Small Modular Reactors (SMR) are a sexier subject to me since they are like cookie cutter power plants manufactured in large manufacturing facilities where security and quality control can be better maintained. There are a variety of SMR designs. Light Water Reactors are proven technology. Think US Navy nuke plants that have one kick butt safety record. Some others are a little more tricky, which is not all that good a thing to be jumping on out of the gate. SMR's average about 300 to 500 Megawatts each which is good for spreading power production to extend the life of the existing electrical distribution grid. Estimated cost per Kilowatt/hour is from 6 to 9 cents. Anything nuclear in the US pretty much means the high end of the estimate.
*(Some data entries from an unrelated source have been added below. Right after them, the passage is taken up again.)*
(* ===== verification/Mutex.v ===== *)
(** * Mutex

    src/src/mutex.c: mutexes with direct hand-off to the first waiting task,
    and the recursive variant.  A program on a mutex acts on the kernel state
    and that mutex. *)
From stdpp Require Import strings.
From S2P Require Import Prelude Links Task WaitQueue.

(** [mutex_t]. *)
Record mutex_t : Type := Mutex {
  locked : Z;
  owner : ptr;
  waiting_tasks : ptr;
  recursive_count : Z;
  mutex_name : string
}.

Definition set_locked (v : Z) (x : mutex_t) : mutex_t := {|
  locked := v; owner := owner x; waiting_tasks := waiting_tasks x;
  recursive_count := recursive_count x; mutex_name := mutex_name x |}.
Definition set_owner (v : ptr) (x : mutex_t) : mutex_t := {|
  locked := locked x; owner := v; waiting_tasks := waiting_tasks x;
  recursive_count := recursive_count x; mutex_name := mutex_name x |}.
Definition set_waiting_tasks (v : ptr) (x : mutex_t) : mutex_t := {|
  locked := locked x; owner := owner x; waiting_tasks := v;
  recursive_count := recursive_count x; mutex_name := mutex_name x |}.
Definition set_recursive_count (v : Z) (x : mutex_t) : mutex_t := {|
  locked := locked x; owner := owner x; waiting_tasks := waiting_tasks x;
  recursive_count := v; mutex_name := mutex_name x |}.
Then that is the kinda things rational, technologically savvy geeks would think about. Maybe Brad Pitt, Susan Sarandon or some other Hollywood genius can set us straight on the technological aspects?

Anyway, if you read Popular Science as a kid you know most of their predictions for the future were totally wrong. So planning for the "real" future is a little harder than reading what some semi-retired whack job is spouting off about the future. You actually have to think for yourself since you will be voting for the guys planning our future. Nuclear reactors designed so 18 year old kids can operate them safely is not something you should disregard in favor of fancy new designs that are unproven. In time, those designs can prove themselves, but until then we have to make the best use of what we have. So after you do your research, a SMR-LWR power plant with walk away safety design is something you could have near your house without worrying about your cat having kittens with two or more heads. Submariners in the US Navy nearly sleep on top of that technology and still do normal procreating.

How much we can count on nuclear power in the future is up in the air. All it would take is one "Invasion of the Nuclear Bananas", horror flick to shut it all down.

A little more reading for the interested, Three Mile Island Accident Health Effects. This is really interesting reading if you go through the whole article in Wikipedia. The initial Government report determined that nothing much happened health wise. Either fear factor, class action law suit piling on or hyper awareness cause residents to report more heath problems which started another health study. That study showed an ~ 0.14 % +/- 0.07% increase in all cancer cases which is barely statistically significant. A study in 2008 found that thyroid cancer rates in the county of the reactor were 1/3 the rate of neighboring counties. Like the low level radiation dosages may have acted like a thyroid cancer vaccine. Pretty fascinating stuff but health statistics are not in my job description.

[1] 1 seivert (Sv) = 100 rem. 3.6x10^-3 rem = 36x10^-6 Sv. milli (10-3) and micro (10-6) is confusing to many reading technical stuff.